Previous studies demonstrated that in a Ca++-free buffer, LTD4 did not induce contraction of guinea pig trachea (Weichman et al., 1983; Sirois et al., 1986;Cuthbert et al., 1994). This suggests a major role of the Ca++ influx in the LTD4-induced contraction of guinea-pig trachea. The OC entry blocker, nifedipine, only slightly suppressed the tracheal contractions induced by LTD4, which suggested a potential role of the ROC in the Ca++ influx (Weichman et al., 1983; Cerrina et al., 1983). These observations are supported also by the disappointing results obtained with the use of nifedipine in the therapy for asthma (Ferrariet al., 1989).
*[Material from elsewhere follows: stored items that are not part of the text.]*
(** The exit code of the process for each command line, when the
    daemon body ends with [code]: registration and its removal succeed, the
    body runs for [--run], [--foreground] and no argument, and anything else
    is a usage error. *)
Theorem main_modes code argv0 mode rest :
  main (Some code) [argv0] = Some code ∧
  main (Some code) (argv0 :: mode :: rest) =
    Some (if decide (mode = "--install" ∨ mode = "--uninstall") then 0
          else if decide (mode = "--run" ∨ mode = "--foreground") then code else 2).
Proof.
  split; [done|]. unfold main. simpl. repeat case_decide; repeat case_bool_decide;
    simpl; subst; naive_solver.
Qed.

End Daemon.

(** A camera that is unplugged after so many frames, on the stubs. *)
Module Sample.
Import Engine Daemon.

Record Camera := { left : nat; on : bool }.

Definition picture : VideoFrame :=
  {| frame_size := {| width := 1; height := 1 |}; format := BGRA8; timestamp_us := 7;
     native_handle := None; cpu_pixels := [1; 2; 3; 255]; dirty_rects := []; is_idle := false |}.

#[export] Instance Camera_ICapturer : ICapturer Camera := {
  ICapturer_start _ c := (success, {| left := left c; on := true |});
  ICapturer_stop c := {| left := left c; on := false |};
  ICapturer_next_frame c :=
    match left c with
    | O => (fail ConnectionLost "unplugged", c)
    | S n => (good picture, {| left := n; on := on c |})
    end;
}.

#[export] Instance Camera_contract : CapturerContract Camera.
Proof. by refine {| capturer_running := on |}. Defined.

#[export] Instance Camera_pipeline : PipelineContract Camera StubEncoder.
Proof. constructor. intros [[|n] b] e; [done|]. intros _. by eexists. Qed.

Definition quiet_os : list IpcServer.Lifecycle.Call → IpcServer.Lifecycle.Call → Z := λ _ _, 0.

#[local] Abbreviation run_camera n :=
  (RunDaemonBody quiet_os 104 (λ _, false)
    (constructed (logged {| left := n; on := false |}) (logged CreateVideoEncoder)
       CreateInputInjector CreateKeyStore (logged CreateTransport))).
(* ===== verification/UiMain.v ===== *)
(** * The start of the UI process ([ui/src/main.cpp])

    [main] makes a fixed sequence of calls on Qt's application and engine, of
    which the order matters: a failing load is only noticed by what was
    connected before it.  Qt is a parameter with the laws its documentation
    states; the version it was built with selects how the QML module is loaded. *)

From S2P Require Import Prelude.

(** What a slot does: [QCoreApplication::exit(code)]. *)
Inductive Slot := Exit (code : Z).

Inductive Target :=
  | FromModule (uri typename : string)
  | FromUrl (url : string).

Inductive Call :=
  | SetApplicationName (name : string)
  | SetOrganizationName (name : string)
  | SetApplicationVersion (version : string)
  | SetContextProperty (name value : string)
  | ConnectCreationFailed (queued : bool) (slot : Slot)
  | Load (target : Target).

(** What a QML front end can ask of the application and the engine. *)
Inductive Key := ApplicationName | OrganizationName | ApplicationVersion | Context (name : string).

#[export] Instance Key_eq_dec : EqDecision Key.
Proof. solve_decision. Defined.

Definition written (c : Call) : option (Key * string) :=
  match c with
  | SetApplicationName s => Some (ApplicationName, s)
  | SetOrganizationName s => Some (OrganizationName, s)
  | SetApplicationVersion s => Some (ApplicationVersion, s)
  | SetContextProperty n s => Some (Context n, s)
  | _ => None
  end.

(** ** Qt *)

Class Qt (App : Type) := {
  construct : App;
  call : Call → App → App;
  exec : App → Z;
  value : App → Key → option string;
  (* slots connected to [objectCreationFailed] by a queued connection *)
  connected : App → list Slot;
  (* slots that wait for the event loop *)
  posted : App → list Slot;
  (* whether the root object of a target can be created *)
  creates : App → Target → bool;
}.

(** Its laws: what the setters set; a queued connection runs nothing when the
    signal is emitted, but posts its slot; [objectCreationFailed] is emitted if the
    object cannot be created; the event loop runs what was posted first, and
    ends with the code given to [exit]. *)
Class QtLaws (App : Type) `{Qt App} := {
  construct_connected : connected construct = [];
  construct_posted : posted construct = [];
  value_written c k s a : written c = Some (k, s) → value (call c a) k = Some s;
  value_kept c k a :
    (∀ s, written c ≠ Some (k, s)) → value (call c a) k = value a k;
  connect_queued s a : connected (call (ConnectCreationFailed true s) a) = connected a ++ [s];
  set_connected c p a : written c = Some p → connected (call c a) = connected a;
  posted_kept c a : (∀ t, c ≠ Load t) → posted (call c a) = posted a;
  load_failed t a : creates a t = false → posted (call (Load t) a) = posted a ++ connected a;
  exec_exit code rest a : posted a = Exit code :: rest → exec a = code;
}.

(** ** The program *)

(** [QT_VERSION_CHECK]. *)
Definition QT_VERSION_CHECK (major minor patch : Z) : Z :=
  Z.lor (Z.lor (Z.shiftl major 16) (Z.shiftl minor 8)) patch.

(** The branch the preprocessor takes for the Qt it is built with. *)
Definition root_target (QT_VERSION : Z) : Target :=
  if QT_VERSION_CHECK 6 5 0 <=? QT_VERSION then FromModule "REDesk.UI" "Main"
  else FromUrl "qrc:/qt/qml/REDesk/UI/qml/Main.qml".

Section main.
Context {App : Type} `{Qt App}.
(** The generated version, as [QString::fromUtf8] decodes it. *)
Context (kVersion : string).

Definition preparation : list Call :=
  [SetApplicationName "REDesk"; SetOrganizationName "REDesk"; SetApplicationVersion kVersion;
   SetContextProperty "appVersion" kVersion; ConnectCreationFailed true (Exit (-1))].

Definition perform (cs : list Call) (a : App) : App := fold_left (λ a c, call c a) cs a.

(** The application when the QML module is loaded. *)
Definition prepared : App := perform preparation construct.

Definition main (QT_VERSION : Z) : Z :=
  exec (perform (preparation ++ [Load (root_target QT_VERSION)]) construct).

(** ** What it comes to *)

Context {laws : QtLaws App}.

Lemma prepared_connected : connected prepared = [Exit (-1)].
Proof.
  unfold prepared, preparation, perform. cbn [fold_left]. rewrite connect_queued.
  do 4 (erewrite set_connected by reflexivity). by rewrite construct_connected.
Qed.

Lemma prepared_posted : posted prepared = [].
Proof.
  unfold prepared, preparation, perform. cbn [fold_left]. rewrite !posted_kept by done.
  apply construct_posted.
Qed.

Lemma prepared_value k s :
  last (omap (λ c, '(k', s) ← written c; if decide (k = k') then Some s else None) preparation)
    = Some s →
  value prepared k = Some s.
Proof.
  unfold prepared, perform. generalize construct. generalize preparation.
  induction l as [|c cs IH] using rev_ind; intros a Hl; [done|].
  rewrite fold_left_app. simpl. rewrite omap_app, last_app in Hl. simpl in Hl.
  destruct (written c) as [[k' s']|] eqn:Ew; simpl in Hl.
  - destruct (decide (k = k')) as [<-|Hn]; simpl in Hl.
    + injection Hl as ->. by apply value_written.
    + rewrite value_kept by (intros ?; rewrite Ew; congruence). by apply IH.
  - rewrite value_kept by (intros ?; rewrite Ew; done). by apply IH.
Qed.

(** If the root object cannot be created, the process ends with -1,
    whatever Qt does with the event loop otherwise; and at the time the module
    is loaded the application bears its name, organisation and version, and
    the QML context has the version under [appVersion]. *)
Theorem ui_start QT_VERSION :
  (creates prepared (root_target QT_VERSION) = false → main QT_VERSION = -1) ∧
  value prepared ApplicationName = Some "REDesk" ∧
  value prepared OrganizationName = Some "REDesk" ∧
  value prepared ApplicationVersion = Some kVersion ∧
  value prepared (Context "appVersion") = Some kVersion.
Proof.
  split; [|split_and!; by apply prepared_value]. intros Hf. unfold main, perform.
  rewrite fold_left_app. cbn [fold_left]. fold (perform preparation construct). fold prepared.
  apply exec_exit with []. by rewrite load_failed, prepared_posted, prepared_connected.
Qed.
End main.

(** Qt 6.4 loads by resource URL, 6.5 and later by module. *)
Example targets :
  root_target (QT_VERSION_CHECK 6 4 2) = FromUrl "qrc:/qt/qml/REDesk/UI/qml/Main.qml" ∧
  root_target (QT_VERSION_CHECK 6 5 0) = FromModule "REDesk.UI" "Main" ∧
  root_target (QT_VERSION_CHECK 6 8 1) = FromModule "REDesk.UI" "Main".
Proof. done. Qed.

(** ** A Qt that can create nothing *)

Module Sample.

Record App := {
  values : list (Key * string);
  slots : list Slot;
  waiting : list Slot;
}.

Definition do_call (c : Call) (a : App) : App :=
  match c with
  | ConnectCreationFailed queued s =>
      {| values := values a; slots := if queued then slots a ++ [s] else slots a;
         waiting := waiting a |}
  | Load _ => {| values := values a; slots := slots a; waiting := waiting a ++ slots a |}
  | _ => match written c with
         | Some kv => {| values := kv :: values a; slots := slots a; waiting := waiting a |}
         | None => a
         end
  end.

Fixpoint find_value (k : Key) (vs : list (Key * string)) : option string :=
  match vs with
  | [] => None
  | (k', s) :: vs => if decide (k = k') then Some s else find_value k vs
  end.

#[export] Instance app_qt : Qt App := {
  construct := {| values := []; slots := []; waiting := [] |};
  call := do_call;
  exec a := match waiting a with Exit code :: _ => code | [] => 0 end;
  value a k := find_value k (values a);
  connected := slots;
  posted := waiting;
  creates _ _ := false;
}.

#[export] Instance app_laws : QtLaws App.
Proof.
  split; try done.
  - intros c k s a Hw. destruct c; cbn in Hw |- *; try discriminate Hw;
      injection Hw as <- <-; by rewrite decide_True.
  - intros c k a Hn. destruct c; cbn in Hn |- *; try done;
      (rewrite decide_False; [done|]); intros ->; by eapply Hn.
  - intros c p a Hw. by destruct c.
  - intros c a Hn. destruct c; try done. by destruct (Hn target).
  - intros code rest a Hp. simpl in *. by rewrite Hp.
Qed.

End Sample.

Lemma ui_start_witness :
  main (H := Sample.app_qt) "1.0" (QT_VERSION_CHECK 6 8 1) = -1.
Proof.
  exact (proj1 (ui_start (H := Sample.app_qt) (laws := Sample.app_laws) "1.0"
    (QT_VERSION_CHECK 6 8 1)) eq_refl).
Defined.
#[export] Instance StubCapturer_contract : CapturerContract StubCapturer.
Proof.
  split; [|done]. intros cfg c. simpl. unfold Capture.start.
  by destruct (capturing_ c) eqn:E.
Qed.

(** A [unique_ptr<ICapturer>] that holds one or the other. *)
#[export] Instance sum_capturer {C D} `{Capturer C, Capturer D} : Capturer (C + D) := {
  cap_setFrameCallback := sum_map cap_setFrameCallback cap_setFrameCallback;
  cap_start cfg c :=
    match c with
    | inl c => let '(st, c) := cap_start cfg c in (st, inl c)
    | inr d => let '(st, d) := cap_start cfg d in (st, inr d)
    end;
  cap_stop := sum_map cap_stop cap_stop;
  cap_isCapturing c := match c with inl c => cap_isCapturing c | inr d => cap_isCapturing d end;
}.

#[export] Instance sum_contract {C D} `{CapturerContract C, CapturerContract D} :
  CapturerContract (C + D).
Proof.
  split.
  - intros cfg [c|d]; simpl.
    + pose proof (start_captures cfg c). by destruct (cap_start cfg c).
    + pose proof (start_captures cfg d). by destruct (cap_start cfg d).
  - intros [c|d]; simpl; apply stop_captures_not.
Qed.

(** ** The source *)

Inductive Signal := activeChanged | statusTextChanged | frameArrived.

#[export] Instance Signal_eq_dec : EqDecision Signal.
Proof. solve_decision. Defined.

Record LocalScreenSource (N Img : Type) := {
  capturer_ : option (N + StubCapturer);
  last_frame_ : Img;
  status_text_ : string;
  active_ : bool;
  using_real_backend_ : bool;
}.
Arguments capturer_ {N Img}.
Arguments last_frame_ {N Img}.
Arguments status_text_ {N Img}.
Arguments active_ {N Img}.
Arguments using_real_backend_ {N Img}.

(** The properties, their signals and getters ([frameSize] is the size of the
    last frame, for which the frame stands). *)
Inductive Property := active | statusText | frameSize | usingRealBackend.

Definition notify (p : Property) : Signal :=
  match p with
  | active | usingRealBackend => activeChanged
  | statusText => statusTextChanged
  | frameSize => frameArrived
  end.

Inductive Value (Img : Type) := VBool (b : bool) | VText (t : string) | VSizeOf (i : Img).
Arguments VBool {Img}.
Arguments VText {Img}.
Arguments VSizeOf {Img}.

Definition read {N Img} (s : LocalScreenSource N Img) (p : Property) : Value Img :=
  match p with
  | active => VBool (active_ s)
  | statusText => VText (status_text_ s)
  | frameSize => VSizeOf (last_frame_ s)
  | usingRealBackend => VBool (using_real_backend_ s)
  end.

(** The object, the [deliverFrame] calls in the event queue, the signals emitted
    so far, and what the QML bindings on the properties show. *)
Record Gui (N Img : Type) := {
  source : LocalScreenSource N Img;
  queued : list Img;
  signals : list Signal;
  shown : Property → Value Img;
}.
Arguments source {N Img}.
Arguments queued {N Img}.
Arguments signals {N Img}.
Arguments shown {N Img}.

Section screen.
Context {N : Type} `{Capturer N}.
Context {Img : Type} (null_image : Img).
(** [QImage(data, width, height, bytesPerLine, Format_ARGB32).copy()]. *)
Context (wrap_copy : list Z → Z → Z → Z → Img).

Abbreviation Gui := (Gui N Img).
Abbreviation LocalScreenSource := (LocalScreenSource N Img).

Definition LocalScreenSource_init : LocalScreenSource :=
  {| capturer_ := None; last_frame_ := null_image; status_text_ := "Idle";
     active_ := false; using_real_backend_ := false |}.

Definition Gui_init : Gui :=
  {| source := LocalScreenSource_init; queued := []; signals := [];
     shown := read LocalScreenSource_init |}.

Definition upd (f : LocalScreenSource → LocalScreenSource) : State Gui () := modify (λ g,
  {| source := f (source g); queued := queued g; signals := signals g; shown := shown g |}).
Definition emit (s : Signal) : State Gui () := modify (λ g,
  {| source := source g; queued := queued g; signals := signals g ++ [s];
     shown := rebind read notify s (source g) (shown g) |}).

Definition set_capturer (c : option (N + StubCapturer)) (s : LocalScreenSource) :=
  {| capturer_ := c; last_frame_ := last_frame_ s; status_text_ := status_text_ s;
     active_ := active_ s; using_real_backend_ := using_real_backend_ s |}.
Definition set_last_frame (i : Img) (s : LocalScreenSource) :=
  {| capturer_ := capturer_ s; last_frame_ := i; status_text_ := status_text_ s;
     active_ := active_ s; using_real_backend_ := using_real_backend_ s |}.
Definition set_status_text (t : string) (s : LocalScreenSource) :=
  {| capturer_ := capturer_ s; last_frame_ := last_frame_ s; status_text_ := t;
     active_ := active_ s; using_real_backend_ := using_real_backend_ s |}.
Definition set_active (b : bool) (s : LocalScreenSource) :=
  {| capturer_ := capturer_ s; last_frame_ := last_frame_ s; status_text_ := status_text_ s;
     active_ := b; using_real_backend_ := using_real_backend_ s |}.
Definition set_using_real (b : bool) (s : LocalScreenSource) :=
  {| capturer_ := capturer_ s; last_frame_ := last_frame_ s; status_text_ := status_text_ s;
     active_ := active_ s; using_real_backend_ := b |}.

Definition setStatus (t : string) : State Gui () :=
  old ← gets (λ g, status_text_ (source g));
  if bool_decide (old = t) then mret ()
  else upd (set_status_text t);; emit statusTextChanged.

(** The configuration [start] asks for. *)
Definition preview_config : CaptureConfig :=
  {| display_id := ""; target_fps := 60; capture_cursor := true; prefer_hdr := false;
     preferred_format := BGRA8 |}.

Definition permission_text : string :=
  "Screen Recording permission needed — grant REDesk in System " +:+
  "Settings ▸ Privacy & Security ▸ Screen Recording, then retry.".

Definition capturing_text (real : bool) : string :=
  if real then "Capturing real screen" else "Capturing synthetic test pattern (stub)".

(** [start()], where [CreateNativeCapturer()] returns [native]. *)
Definition start (native : option N) : State Gui () :=
  running ← gets (λ g, active_ (source g));
  if running : bool then mret ()
  else
    upd (set_capturer (inl <$> native));;
    upd (set_using_real (bool_decide (is_Some native)));;
    let chosen := match native with
                  | Some c => inl c
                  | None => inr Capture.createCapturer
                  end in
    let '(st, c) := cap_start preview_config (cap_setFrameCallback chosen) in
    upd (set_capturer (Some c));;
    if negb (Status_ok st) then
      setStatus (if decide (code st = PermissionDenied) then permission_text else message st);;
      upd (set_capturer None)
    else
      upd (set_active true);;
      real ← gets (λ g, using_real_backend_ (source g));
      setStatus (capturing_text real);;
      emit activeChanged.

Definition stop : State Gui () :=
  c ← gets (λ g, capturer_ (source g));
  match c with
  | Some c => upd (set_capturer (Some (cap_stop c)));; upd (set_capturer None)
  | None => mret ()
  end;;
  running ← gets (λ g, active_ (source g));
  when running (upd (set_active false);; emit activeChanged);;
  setStatus "Idle".

Definition deliverFrame (img : Img) : State Gui () :=
  upd (set_last_frame img);; emit frameArrived.

Definition currentFrame (s : LocalScreenSource) : Img := last_frame_ s.

(** *** The frame callback *)

(** The guard of the callback. *)
Definition wanted (f : VideoFrame) : bool :=
  negb (bool_decide (cpu_pixels f = []) || (width (frame_size f) =? 0)
        || (height (frame_size f) =? 0)).

(** The image is well defined if the stride is an [int] and the rows lie in the
    buffer. *)
Definition wrap_defined (f : VideoFrame) : bool :=
  let w := to_s32 (width (frame_size f)) in
  let h := to_s32 (height (frame_size f)) in
  (- 2 ^ 31 <=? w * 4) && (w * 4 <? 2 ^ 31) &&
  ((w <=? 0) || (h <=? 0) || (h * (w * 4) <=? Z.of_nat (length (cpu_pixels f)))).

Definition image_of (f : VideoFrame) : Img :=
  wrap_copy (cpu_pixels f) (to_s32 (width (frame_size f))) (to_s32 (height (frame_size f)))
    (to_s32 (width (frame_size f)) * 4).

(** The callback, on the capture thread; [None] where it is undefined. *)
Definition frame_callback (f : VideoFrame) (g : Gui) : option Gui :=
  if negb (wanted f) then Some g
  else if negb (wrap_defined f) then None
  else Some {| source := source g; queued := queued g ++ [image_of f];
               signals := signals g; shown := shown g |}.

(** Tightly packed 32-bit frames are safe. *)
Lemma packed_wraps f :
  let w := width (frame_size f) in
  let h := height (frame_size f) in
  0 < w < 2 ^ 29 → 0 < h < 2 ^ 31 → Z.of_nat (length (cpu_pixels f)) = h * (w * 4) →
  wanted f = true ∧ wrap_defined f = true.
Proof.
  intros w h Hw Hh Hl. subst w h. split.
  - unfold wanted. rewrite bool_decide_eq_false_2.
    + rewrite !(proj2 (Z.eqb_neq _ _)) by lia. done.
    + intros E. rewrite E in Hl. simpl in Hl. nia.
  - unfold wrap_defined. rewrite !to_s32_small by lia. rewrite <-Hl, Z.leb_refl, orb_true_r.
    rewrite (proj2 (Z.leb_le _ _)), (proj2 (Z.ltb_lt _ _)) by lia. done.
Qed.

(** *** Histories *)

Inductive Event :=
| EStart (native : option N)   (* the slot, and what the platform factory returns *)
| EStop
| EFrame (f : VideoFrame)      (* the native capturer delivers *)
| EDeliver.                    (* the event loop takes a posted call *)

(** [None]: cannot happen in this state, or undefined. *)
Definition exec (e : Event) (g : Gui) : option Gui :=
  match e with
  | EStart native => Some (start native g).2
  | EStop => Some (stop g).2
  | EFrame f =>
      match capturer_ (source g) with
      | Some (inl _) => frame_callback f g
      | _ => None
      end
  | EDeliver =>
      match queued g with
      | [] => None
      | img :: rest =>
          Some (deliverFrame img {| source := source g; queued := rest; signals := signals g;
                                    shown := shown g |}).2
      end
  end.

Fixpoint runs (es : list Event) (g : Gui) : option Gui :=
  match es with
  | [] => Some g
  | e :: es => g ← exec e g; runs es g
  end.

(** *** What the slots do *)

Lemma runs_app es es' g : runs (es ++ es') g = g ← runs es g; runs es' g.
Proof.
  revert g. induction es as [|e es IH]; intros g; simpl; [done|].
  destruct (exec e g); [apply IH|done].
Qed.
(* ===== verification/SckCapturer.v ===== *)
(** * The macOS capturer ([platform/macos/capturer_sck.mm])

    The one platform backend that is wired: ScreenCaptureKit behind [ICapturer].
    Calls of the frameworks are recorded with their answers; what they answer is
    an arbitrary function of the calls before.  [runAndWait] gives a completion
    handler ten seconds, so that an asynchronous call has three outcomes.

    The theorems: when [start] succeeds and what it captures; that it never
    touches ScreenCaptureKit without the screen-recording grant; that the frame
    it delivers is the source buffer without its row padding; and, through
    [LocalScreen], that this is what the preview shows. *)

From S2P Require Import Prelude Types Cstdlib Capture LocalScreen.

(** ** The frameworks *)

Record SCDisplay := { displayID : Z; display_width : Z; display_height : Z }.

(** What [start] puts in the stream configuration. *)
Record StreamConfiguration := {
  sc_width : Z;
  sc_height : Z;
  frame_rate : Z;  (* minimumFrameInterval is 1 / frame_rate *)
  shows_cursor : bool;
}.

Inductive SckCall :=
| Preflight             (* CGPreflightScreenCaptureAccess *)
| RequestAccess         (* CGRequestScreenCaptureAccess *)
| GetContent            (* getShareableContent..., waited for *)
| MainDisplayID         (* CGMainDisplayID *)
| AddOutput (display : SCDisplay) (config : StreamConfiguration)
| StartCapture          (* startCapture..., waited for *)
| StopCapture.          (* stopCapture..., waited for *)

(** How a call that is waited for ends. *)
Inductive Completion (A : Type) := TimedOut | Failed | Done (a : A).
Arguments TimedOut {A}.
Arguments Failed {A}.
Arguments Done {A} a.

(** The parts of an answer; each call reads its own. *)
Record SckAnswer := {
  granted : bool;
  content : Completion (list SCDisplay);
  main_display : Z;
  output_error : bool;
  started : Completion ();
}.

(** ** The class *)

(** [stream_] says whether the pointer is set. *)
Record SckCapturer := {
  frame_cb_ : bool;
  cursor_cb_ : bool;
  stream_ : bool;
  capturing_ : bool;
  width_ : Z;
  height_ : Z;
  sck_calls : list (SckCall * SckAnswer);
}.

(** [CreateNativeCapturer]. *)
Definition CreateNativeCapturer : SckCapturer :=
  {| frame_cb_ := false; cursor_cb_ := false; stream_ := false; capturing_ := false;
     width_ := 0; height_ := 0; sck_calls := [] |}.

Definition setFrameCallback (cb : bool) (c : SckCapturer) : SckCapturer :=
  {| frame_cb_ := cb; cursor_cb_ := cursor_cb_ c; stream_ := stream_ c;
     capturing_ := capturing_ c; width_ := width_ c; height_ := height_ c;
     sck_calls := sck_calls c |}.
Definition setCursorCallback (cb : bool) (c : SckCapturer) : SckCapturer :=
  {| frame_cb_ := frame_cb_ c; cursor_cb_ := cb; stream_ := stream_ c;
     capturing_ := capturing_ c; width_ := width_ c; height_ := height_ c;
     sck_calls := sck_calls c |}.
Definition set_stream (b : bool) (c : SckCapturer) : SckCapturer :=
  {| frame_cb_ := frame_cb_ c; cursor_cb_ := cursor_cb_ c; stream_ := b;
     capturing_ := capturing_ c; width_ := width_ c; height_ := height_ c;
     sck_calls := sck_calls c |}.
Definition set_capturing (b : bool) (c : SckCapturer) : SckCapturer :=
  {| frame_cb_ := frame_cb_ c; cursor_cb_ := cursor_cb_ c; stream_ := stream_ c;
     capturing_ := b; width_ := width_ c; height_ := height_ c; sck_calls := sck_calls c |}.
Definition set_target (w h : Z) (c : SckCapturer) : SckCapturer :=
  {| frame_cb_ := frame_cb_ c; cursor_cb_ := cursor_cb_ c; stream_ := stream_ c;
     capturing_ := capturing_ c; width_ := w; height_ := h; sck_calls := sck_calls c |}.

Definition isCapturing (c : SckCapturer) : bool := capturing_ c.

(** The display with the wanted id, or else the first. *)
Definition choose (want : Z) (ds : list SCDisplay) : option SCDisplay :=
  match filter (λ d, displayID d = want) ds with
  | d :: _ => Some d
  | [] => head ds
  end.

Definition stream_config (cfg : CaptureConfig) (target : SCDisplay) : StreamConfiguration :=
  {| sc_width := display_width target; sc_height := display_height target;
     frame_rate := to_s32 (if target_fps cfg =? 0 then 60 else target_fps cfg);
     shows_cursor := capture_cursor cfg |}.

Definition prompt_text : string :=
  "Screen Recording permission needed. Grant REDesk in System " +:+
  "Settings > Privacy & Security > Screen Recording, then click Start again.".

Section sck.
Context (sck : list (SckCall * SckAnswer) → SckCall → SckAnswer).

Definition ask (call : SckCall) : State SckCapturer SckAnswer := λ c,
  let a := sck (sck_calls c) call in
  (a, {| frame_cb_ := frame_cb_ c; cursor_cb_ := cursor_cb_ c; stream_ := stream_ c;
         capturing_ := capturing_ c; width_ := width_ c; height_ := height_ c;
         sck_calls := sck_calls c ++ [(call, a)] |}).

Definition display_info (main : Z) (d : SCDisplay) : DisplayInfo :=
  {| id := pretty (displayID d); name := "Display " +:+ pretty (displayID d);
     display_size := {| width := to_u32 (display_width d); height := to_u32 (display_height d) |};
     scale := 1; isPrimary := bool_decide (main = displayID d) |}.

(** One question for the main display per display. *)
Fixpoint display_infos (ds : list SCDisplay) : State SckCapturer (list DisplayInfo) :=
  match ds with
  | [] => mret []
  | d :: ds =>
      main ← ask MainDisplayID;
      infos ← display_infos ds;
      mret (display_info (main_display main) d :: infos)
  end.

Definition enumerateDisplays : State SckCapturer (Result (list DisplayInfo)) :=
  a ← ask GetContent;
  match content a with
  | TimedOut => mret (fail Internal "no content")
  | Failed =>
      mret (fail PermissionDenied "SCShareableContent failed (Screen Recording permission?)")
  | Done ds => infos ← display_infos ds; mret (good infos)
  end.

(** The id [start] looks for; [None] where [std::stoul] throws. *)
Definition wanted_id (cfg : CaptureConfig) : State SckCapturer (option Z) :=
  if bool_decide (display_id cfg = "") then
    a ← ask MainDisplayID; mret (Some (to_u32 (main_display a)))
  else mret (to_u32 <$> stoul (display_id cfg)).

(** The part of [start] after a display has been found. *)
Definition start_stream (cfg : CaptureConfig) (target : SCDisplay) : State SckCapturer Status :=
  modify (set_target (to_u32 (display_width target)) (to_u32 (display_height target)));;
  modify (set_stream true);;
  added ← ask (AddOutput target (stream_config cfg target));
  if output_error added : bool then mret (error Internal "addStreamOutput failed")
  else
    a ← ask StartCapture;
    match started a with
    | Failed => mret (error Internal "startCapture failed")
    | _ => modify (set_capturing true);; mret success
    end.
Recent studies showed that LTD4 induces phosphoinositide hydrolysis in guinea pig tracheal smooth muscle cells (Howard et al., 1992), which suggested a role for intracellular Ca++ release in the LTD4-induced [Ca++]i increase. However, no demonstration of [Ca++]i elevations have been reported and the mechanism by which LTD4 induces [Ca++]i increase in the TSMCs remains essentially undefined. Therefore, the present study was designed to elucidate the roles of intra- and extracellular Ca++sources in the increase of [Ca++]i induced by LTD4 in the guinea pig TSMCs in culture. We also compared the mechanisms involved in LTD4-induced [Ca++]i increase with that of BK, another potent constrictor of tracheal smooth muscle, because the effect of BK on [Ca++]i levels in airway smooth muscle cells has been characterized extensively.
Materials and Methods
Materials.
Elastase type IV, collagenase type V, ionomycin, nifedipine, BK and mouse monoclonal α-smooth muscle actin antibody were purchased from Sigma Chemical Co., St. Louis, MO. Tissue culture reagents (DMEM/F12 with and without inositol; penicillin and streptomycin) and plasticware were obtained from Gibco Laboratories, Grand Island, NY. myo-[3H]inositol (specific activity 82.5 Ci/mmol) was purchased from Amersham Radiochemical, Arlington Heights, IL. The Fura-2/AM was purchased from Calbiochem Behring, La Jolla, CA. LTD4 and the compound MK-571 were obtained from Merck Frosst, Pointe-Claire, P.Q., Canada.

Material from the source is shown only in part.